● WHAT NEEDS TO BE DONE:
Please repeat exactly the lines below from the one containing "rs_unsubscribe_law id w" down to the one containing "ev ← fresh;", both included, and nothing else.

○ ○ ○ ○

(* ===== verification/RunStore.v ===== *)
(** What the scheduler needs of the store for the run itself - its status, control callbacks, locks and
    crash recovery - as an interface with laws, and the in-memory backend as an instance. *)
From S2P Require Import Prelude PyDict Types Transitions Trace TraceReader TraceSpec Store.

(** [subscribe_run_control] up to its last statement; returns the status it signals at once. *)
Definition subscribe_run_control_row (run_id : uuid) (cb : callback) : M backend (option string) :=
  mmod (fun b => b .[_control_callbacks ::= <[run_id := cb]>]) ;;
  b ← mget;
  mret (match _runs b !! run_id with
        | Some run => if decide (r_status run ∈ ["paused"; "aborted"]%string) then Some (r_status run) else None
        | None => None
        end).

Lemma subscribe_run_control_unfold {W} (get_b : W -> backend) put_b call run_id cb :
  (forall b w, get_b (put_b b w) = b) -> (forall b w b', put_b b' (put_b b w) = put_b b' w) ->
  forall w, subscribe_run_control get_b put_b call run_id cb w =
    (st ← zoom get_b put_b (subscribe_run_control_row run_id cb);
     match st with Some st => call cb run_id st | None => mret tt end) w.
Proof.
  intros Hgp Hpp w. unfold subscribe_run_control, subscribe_run_control_row, zoom, mbind, M_bind. simpl.
  rewrite Hgp, Hpp. destruct (_runs _ !! run_id); [|done]. by case_decide.
Qed.

Class RunStore (W : Type) := {
  (** [true] when a control callback is registered, which the caller then awaits *)
  rs_transition_run : uuid -> string -> uuid -> M W bool;
  (** the status to signal to the new callback at once *)
  rs_subscribe_run_control : uuid -> M W (option string);
  rs_unsubscribe_run_control : uuid -> M W unit;
  rs_acquire_run_lock : uuid -> M W unit;
  rs_reclaim_interrupted : M W unit;
  rs_reevaluate_blocked : M W unit;
  rs_clean_orphaned : M W unit;
  rs_write_coherence_summary : uuid -> string -> M W unit;
  rs_status : W -> uuid -> option string;
  rs_subscribed : W -> uuid -> bool;
  rs_locked : W -> uuid -> bool;
  rs_inv : W -> Prop
}.

(** Nothing about runs has changed, nor about tasks. *)
Definition same_runs {W} `{RunStore W} (w w' : W) : Prop :=
  (forall k, rs_status w' k = rs_status w k) /\ (forall k, rs_subscribed w' k = rs_subscribed w k) /\
  (forall k, rs_locked w' k = rs_locked w k).

Definition same_tasks {W} `{TraceStore W} (w w' : W) : Prop :=
  (ts_inv w -> ts_inv w') /\ forall k, ts_status w' k = ts_status w k.

Definition executing : list string := ["active"; "prechecking"; "postchecking"]%string.

(** What a store promises about runs: a transition happens exactly when the run state machine allows it;
    a lock is exclusive; reclaiming cancels the executing tasks, whichever run they belong to; cleaning
    fails the live runs that nobody has locked. *)
Class RunStoreLaws (W : Type) `{TraceStore W, RunStore W} := {
  rs_transition_law id new p w old :
    rs_inv w -> rs_status w id = Some old ->
    match validate_run_transition old new with
    | Some e => exists w', rs_transition_run id new p w = (Raise e, w') /\ rs_inv w' /\
        same_runs w w' /\ same_tasks w w'
    | None => exists w', rs_transition_run id new p w = (Ok (rs_subscribed w id), w') /\ rs_inv w' /\
        (forall k, rs_status w' k = if decide (k = id) then Some new else rs_status w k) /\
        (forall k, rs_subscribed w' k = rs_subscribed w k) /\ (forall k, rs_locked w' k = rs_locked w k) /\
        same_tasks w w'
    end;
  rs_subscribe_law id w :
    rs_inv w -> exists w', rs_subscribe_run_control id w =
        (Ok (st ← rs_status w id; if decide (st ∈ ["paused"; "aborted"]%string) then Some st else None), w') /\
      rs_inv w' /\ (forall k, rs_status w' k = rs_status w k) /\ (forall k, rs_locked w' k = rs_locked w k) /\
      (forall k, rs_subscribed w' k = if decide (k = id) then true else rs_subscribed w k) /\ same_tasks w w';
  rs_unsubscribe_law id w :
    rs_inv w -> exists w', rs_unsubscribe_run_control id w = (Ok tt, w') /\ rs_inv w' /\
      (forall k, rs_status w' k = rs_status w k) /\ (forall k, rs_locked w' k = rs_locked w k) /\
      (forall k, rs_subscribed w' k = if decide (k = id) then false else rs_subscribed w k) /\ same_tasks w w';
  rs_acquire_law id w :
    rs_inv w -> if rs_locked w id then rs_acquire_run_lock id w = (Raise (RunLockError id), w) else
    exists w', rs_acquire_run_lock id w = (Ok tt, w') /\ rs_inv w' /\
      (forall k, rs_status w' k = rs_status w k) /\ (forall k, rs_subscribed w' k = rs_subscribed w k) /\
      (forall k, rs_locked w' k = if decide (k = id) then true else rs_locked w k) /\ same_tasks w w';
  rs_reclaim_law w :
    rs_inv w -> exists w', rs_reclaim_interrupted w = (Ok tt, w') /\ rs_inv w' /\ same_runs w w' /\
      (ts_inv w -> ts_inv w') /\
      forall k, ts_status w' k = (st ← ts_status w k;
        Some (if decide (st ∈ executing) then "cancelled"%string else st));
  rs_reevaluate_law w : exists w', rs_reevaluate_blocked w = (Ok tt, w') /\ w' = w;
  rs_clean_law w :
    rs_inv w -> exists w', rs_clean_orphaned w = (Ok tt, w') /\ rs_inv w' /\
      (forall k, rs_status w' k = (st ← rs_status w k;
         Some (if decide (st ∈ ["running"; "paused"]%string) then
                 if rs_locked w k then st else "failed"%string else st))) /\
      (forall k, rs_subscribed w' k = rs_subscribed w k) /\ (forall k, rs_locked w' k = rs_locked w k) /\
      same_tasks w w';
  rs_coherence_law id summary w :
    rs_inv w -> exists w', rs_write_coherence_summary id summary w = (Ok tt, w') /\ rs_inv w' /\
      same_runs w w' /\ same_tasks w w'
}.

(** ** The in-memory backend *)

Definition mem_run_status (s : mem_store) (id : uuid) : option string :=
  r_status <$> _runs (ms_backend s) !! id.

(** Fresh ids for [n] events. *)
Definition fresh_ids (n : nat) : M mem_store (list Z) := fun s =>
  ((Ok (map (fun i => (ms_next s + Z.of_nat i)%Z) (seq 0 n))), s .[ms_next ::= fun x => (x + Z.of_nat n)%Z]).

#[export] Instance mem_run_store : RunStore mem_store := {
  rs_transition_run id new p :=
    ev ← fresh; cb ← in_backend (transition_run_row ev ev ev id new None p);
    mret (match cb with Some _ => true | None => false end);
  rs_subscribe_run_control id := in_backend (subscribe_run_control_row id id);
  rs_unsubscribe_run_control id := in_backend (unsubscribe_run_control id);
  rs_acquire_run_lock id := in_backend (acquire_run_lock id);
  rs_reclaim_interrupted :=
    n ← mgets (fun s => length (ditems (_tasks (ms_backend s)))); ids ← fresh_ids n; now ← fresh;
    in_backend (reclaim_interrupted ids now) ;; mret tt;
  rs_reevaluate_blocked := in_backend reevaluate_blocked ;; mret tt;
  rs_clean_orphaned :=
    n ← mgets (fun s => length (ditems (_runs (ms_backend s)))); ids ← fresh_ids n; now ← fresh;
    in_backend (clean_orphaned ids now now) ;; mret tt;
  rs_write_coherence_summary id summary := in_backend (write_coherence_summary id summary);
  rs_status := mem_run_status;
  rs_subscribed s id := bool_decide (is_Some (_control_callbacks (ms_backend s) !! id));
  rs_locked s id := run_locked (ms_backend s) id;
  rs_inv s := dicts_wf (ms_backend s)
}.

Lemma mem_same_tasks w w' :
  _tasks (ms_backend w') = _tasks (ms_backend w) -> (ms_next w <= ms_next w')%Z -> same_tasks w w'.
Proof.
  intros Et En. split.
  - intros Hinv id Hid. simpl in Hid |- *. rewrite Et. apply Hinv. lia.
  - intros k. simpl. unfold mem_status. by rewrite Et.
Qed.

Lemma mem_transition_law id new p (w : mem_store) old :
  rs_inv w -> rs_status w id = Some old ->
  match validate_run_transition old new with
  | Some e => exists w', rs_transition_run id new p w = (Raise e, w') /\ rs_inv w' /\
      same_runs w w' /\ same_tasks w w'
  | None => exists w', rs_transition_run id new p w = (Ok (rs_subscribed w id), w') /\ rs_inv w' /\
      (forall k, rs_status w' k = if decide (k = id) then Some new else rs_status w k) /\
      (forall k, rs_subscribed w' k = rs_subscribed w k) /\ (forall k, rs_locked w' k = rs_locked w k) /\
      same_tasks w w'
  end.
Proof.
  intros Hinv Hst. unfold rs_status in Hst; simpl in Hst. apply fmap_Some in Hst as (run & Hrun & ->).
  pose proof (dicts_wf_step _ _ Hinv (step_transition_run (ms_backend w) (ms_next w) (ms_next w) (ms_next w) id new None p))
    as Hinv'.
  assert (E : rs_transition_run id new p w =
    (let '(r, b) := transition_run_row (ms_next w) (ms_next w) (ms_next w) id new None p (ms_backend w) in
     (match r with Ok (Some _) => Ok true | Ok None => Ok false | Raise e => Raise e end,
      {| ms_backend := b; ms_next := Z.succ (ms_next w) |}))).
  { simpl. unfold in_backend, zoom, fresh, mbind, M_bind; simpl.
    by destruct (transition_run_row _ _ _ _ _ _ _ _) as [[[cb|]|e] b]. }
  rewrite E. clear E. revert Hinv'. unfold transition_run_row, mbind, M_bind; simpl. rewrite Hrun.
  destruct (validate_run_transition (r_status run) new) as [e|] eqn:Hv; simpl; intros Hinv'.
  - eexists. split; [done|]. split; [exact Hinv'|]. split; [by split_and!|]. apply mem_same_tasks; simpl; [done|lia].
  - eexists. split; [f_equal|].
    + by destruct (_control_callbacks (ms_backend w) !! id).
    + split; [exact Hinv'|]. split.
      * intros k. unfold rs_status; simpl. unfold mem_run_status; simpl. rewrite dict_lookup_insert.
        destruct (decide (k = id)); [simpl; by case_decide|done].
      * split_and!; [done..|]. apply mem_same_tasks; simpl; [done|lia].
Qed.

Lemma mem_subscribe_law id (w : mem_store) :
  rs_inv w -> exists w', rs_subscribe_run_control id w =
      (Ok (st ← rs_status w id; if decide (st ∈ ["paused"; "aborted"]%string) then Some st else None), w') /\
    rs_inv w' /\ (forall k, rs_status w' k = rs_status w k) /\ (forall k, rs_locked w' k = rs_locked w k) /\
    (forall k, rs_subscribed w' k = if decide (k = id) then true else rs_subscribed w k) /\ same_tasks w w'.
Proof.
  intros Hinv. eexists. split; [|split; [|split; [|split; [|split]]]].
  - simpl. unfold in_backend, zoom, subscribe_run_control_row, mbind, M_bind; simpl. unfold mem_run_status.
    f_equal. by destruct (_runs (ms_backend w) !! id).
  - exact Hinv.
  - done.
  - done.
  - intros k. simpl. rewrite dict_lookup_insert. by case_decide.
  - apply mem_same_tasks; simpl; [done|lia].
Qed.

Lemma mem_reclaim_law (w : mem_store) :
  rs_inv w -> exists w', rs_reclaim_interrupted w = (Ok tt, w') /\ rs_inv w' /\ same_runs w w' /\
    (ts_inv w -> ts_inv w') /\
    forall k, ts_status w' k = (st ← ts_status w k;
      Some (if decide (st ∈ executing) then "cancelled"%string else st)).
Proof.
  intros Hinv. simpl. unfold in_backend, zoom, fresh, fresh_ids, mbind, M_bind; simpl.
  rewrite reclaim_interrupted_spec by apply Hinv. eexists. split; [done|].
  split; [|split; [by split_and!|split]]; simpl.
  - destruct Hinv as (H1 & H2 & H3 & H4). split_and!; simpl; auto with pydb.
  - intros Hts id Hid. simpl. rewrite dict_lookup_dmap. rewrite Hts by lia. done.
  - intros k. unfold mem_status. simpl. rewrite dict_lookup_dmap.
    destruct (_tasks (ms_backend w) !! k) as [task|]; [|done]. simpl. f_equal.
    unfold cancel_interrupted, task_interrupted. case_bool_decide; simpl; [by rewrite decide_True|].
    by rewrite decide_False.
Qed.

Lemma mem_clean_law (w : mem_store) :
  rs_inv w -> exists w', rs_clean_orphaned w = (Ok tt, w') /\ rs_inv w' /\
    (forall k, rs_status w' k = (st ← rs_status w k;
       Some (if decide (st ∈ ["running"; "paused"]%string) then
               if rs_locked w k then st else "failed"%string else st))) /\
    (forall k, rs_subscribed w' k = rs_subscribed w k) /\ (forall k, rs_locked w' k = rs_locked w k) /\
    same_tasks w w'.
Proof.
  intros Hinv. simpl. unfold in_backend, zoom, fresh, fresh_ids, mbind, M_bind; simpl.
  rewrite clean_orphaned_spec by apply Hinv. eexists. split; [done|].
  split; [|split; [|split_and!; [done..|apply mem_same_tasks; simpl; [done|lia]]]].
  - unfold rs_inv; simpl.
    match goal with |- context [cleaned ?i ?n ?m ?b] => pose proof (step_clean b i n m) as Hst end.
    rewrite clean_orphaned_spec in Hst by apply Hinv. exact (dicts_wf_step _ _ Hinv Hst).
  - intros k. simpl. unfold mem_run_status. simpl. rewrite dict_lookup_dmap.
    destruct (_runs (ms_backend w) !! k) as [run|] eqn:Hrun; [|done]. simpl. f_equal.
    pose proof (proj2 (proj2 (proj2 Hinv)) k run Hrun) as Hid.
    unfold fail_orphan, run_orphaned. rewrite Hid.
    case_bool_decide; simpl; [rewrite decide_True by done|by rewrite decide_False].
    by destruct (run_locked (ms_backend w) k).
Qed.

#[export] Instance mem_run_store_laws : RunStoreLaws mem_store.
Proof.
  split.
  - apply mem_transition_law.
  - apply mem_subscribe_law.
  - intros id w Hinv. eexists. split; [done|]. split; [exact Hinv|]. split_and!; [done..| |].
    + intros k. simpl. rewrite dict_lookup_delete. by case_decide.
    + apply mem_same_tasks; simpl; [done|lia].
  - intros id w Hinv. simpl. unfold in_backend, zoom, acquire_run_lock, mbind, M_bind; simpl.
    destruct (run_locked (ms_backend w) id); [by destruct w|]. eexists. split; [done|].
    split; [exact Hinv|]. split_and!; [done..| |].
    + intros k. unfold run_locked; simpl. rewrite dict_lookup_insert. by case_decide.
    + apply mem_same_tasks; simpl; [done|lia].
  - apply mem_reclaim_law.
  - intros w. eexists. split; [done|]. by destruct w.
  - apply mem_clean_law.
  - intros id summary w Hinv. simpl. unfold in_backend, zoom, write_coherence_summary, mbind, M_bind; simpl.
    destruct (_runs (ms_backend w) !! id) as [run|] eqn:Hrun; simpl; eexists; (split; [done|]); simpl.
    + split; [|split; [split_and!; [|done..]|apply mem_same_tasks; simpl; [done|lia]]].
      * destruct Hinv as (H1 & H2 & H3 & H4). split_and!; simpl; auto with pydb.
        apply runs_id_insert; [done|]. simpl. by apply H4.
      * intros k. simpl. unfold mem_run_status; simpl. rewrite dict_lookup_insert. case_decide; [|done].
        subst. by rewrite Hrun.
    + split; [exact Hinv|]. split; [by split_and!|]. apply mem_same_tasks; simpl; [done|lia].
Qed.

○ ○ ○ ○

● ANSWER BELOW:
  rs_unsubscribe_law id w :
    rs_inv w -> exists w', rs_unsubscribe_run_control id w = (Ok tt, w') /\ rs_inv w' /\
      (forall k, rs_status w' k = rs_status w k) /\ (forall k, rs_locked w' k = rs_locked w k) /\
      (forall k, rs_subscribed w' k = if decide (k = id) then false else rs_subscribed w k) /\ same_tasks w w';
  rs_acquire_law id w :
    rs_inv w -> if rs_locked w id then rs_acquire_run_lock id w = (Raise (RunLockError id), w) else
    exists w', rs_acquire_run_lock id w = (Ok tt, w') /\ rs_inv w' /\
      (forall k, rs_status w' k = rs_status w k) /\ (forall k, rs_subscribed w' k = rs_subscribed w k) /\
      (forall k, rs_locked w' k = if decide (k = id) then true else rs_locked w k) /\ same_tasks w w';
  rs_reclaim_law w :
    rs_inv w -> exists w', rs_reclaim_interrupted w = (Ok tt, w') /\ rs_inv w' /\ same_runs w w' /\
      (ts_inv w -> ts_inv w') /\
      forall k, ts_status w' k = (st ← ts_status w k;
        Some (if decide (st ∈ executing) then "cancelled"%string else st));
  rs_reevaluate_law w : exists w', rs_reevaluate_blocked w = (Ok tt, w') /\ w' = w;
  rs_clean_law w :
    rs_inv w -> exists w', rs_clean_orphaned w = (Ok tt, w') /\ rs_inv w' /\
      (forall k, rs_status w' k = (st ← rs_status w k;
         Some (if decide (st ∈ ["running"; "paused"]%string) then
                 if rs_locked w k then st else "failed"%string else st))) /\
      (forall k, rs_subscribed w' k = rs_subscribed w k) /\ (forall k, rs_locked w' k = rs_locked w k) /\
      same_tasks w w';
  rs_coherence_law id summary w :
    rs_inv w -> exists w', rs_write_coherence_summary id summary w = (Ok tt, w') /\ rs_inv w' /\
      same_runs w w' /\ same_tasks w w'
}.

(** ** The in-memory backend *)

Definition mem_run_status (s : mem_store) (id : uuid) : option string :=
  r_status <$> _runs (ms_backend s) !! id.

(** Fresh ids for [n] events. *)
Definition fresh_ids (n : nat) : M mem_store (list Z) := fun s =>
  ((Ok (map (fun i => (ms_next s + Z.of_nat i)%Z) (seq 0 n))), s .[ms_next ::= fun x => (x + Z.of_nat n)%Z]).

#[export] Instance mem_run_store : RunStore mem_store := {
  rs_transition_run id new p :=
    ev ← fresh; cb ← in_backend (transition_run_row ev ev ev id new None p);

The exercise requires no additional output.